Using the crowdfunding site FundAnything.com, listeners have contributed more than $475,000 (as of August 2014) to support Carolla throughout the legal proceedings.

Personal Audio dropped the lawsuit July 29, 2014, stating that the defendants were not "making significant money from infringing Personal Audio's patents". However, Carolla countersued, having already spent hundreds of thousands of dollars mounting a defense against claims he deemed unfounded. Among claims sought by the countersuit is a request that the initial patent be invalidated. On August 15, 2014, Carolla and Personal Audio filed a joint motion to dismiss after reaching a settlement, the details of which are confidential, but include a six-week "quiet period" during which neither party could speak to the media.

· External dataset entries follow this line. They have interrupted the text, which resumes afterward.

Lemma u8_is_byte z : is_byte (u8 z).
Proof. apply (wrapu_range 8). lia. Qed.

(** The bytes of a string literal (ASCII). *)
Fixpoint bytes (s : string) : list Z :=
  match s with
  | EmptyString => []
  | String c s' => Z.of_N (Ascii.N_of_ascii c) :: bytes s'
  end.

(** [cstr m]: the C string that starts at the first byte of [m], up to the
    first NUL ([strlen] and friends read exactly these bytes). *)
Fixpoint cstr (m : list Z) : list Z :=
  match m with
  | [] => []
  | b :: m' => if b =? 0 then [] else b :: cstr m'
  end.

Definition no_nul (s : list Z) : Prop := Forall (λ b, b ≠ 0) s.

Lemma cstr_app s m : no_nul s → cstr (s ++ 0 :: m) = s.
Proof.
  induction 1 as [|b s Hb Hs IH]; simpl; [done|].
  destruct (Z.eqb_spec b 0); [done|]. by rewrite IH.
Qed.

Lemma cstr_no_nul m : no_nul (cstr m).
Proof.
  induction m as [|b m IH]; simpl; [constructor|].
  destruct (Z.eqb_spec b 0); [constructor|]. by constructor.
Qed.

(** The C string in an array of bytes; reading one that is not terminated runs
    off the end of the array. *)
Definition c_string (buf : list Z) : res (list Z) :=
  if existsb (λ b, b =? 0) buf then Ok (cstr buf) else Fault OutOfBounds.

Lemma no_nul_existsb s : no_nul s → existsb (λ b, b =? 0) s = false.
Proof.
  induction 1 as [|b s Hb Hs IH]; simpl; [done|]. rewrite IH.
  by destruct (Z.eqb_spec b 0).
Qed.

Both parties' claims were dropped without prejudice, and as such can be re-filed at a later date.

==EFF challenge==
On April 10, 2015, based on a challenge by the Electronic Frontier Foundation, the United States Patent and Trademark Office revoked five provisions of Personal Audio's podcasting-related patent, 8,112,504. On May 14, 2018, the Supreme Court rejected Personal Audio's petition for review, thus invalidating all the patent claims the latter had asserted over podcasters.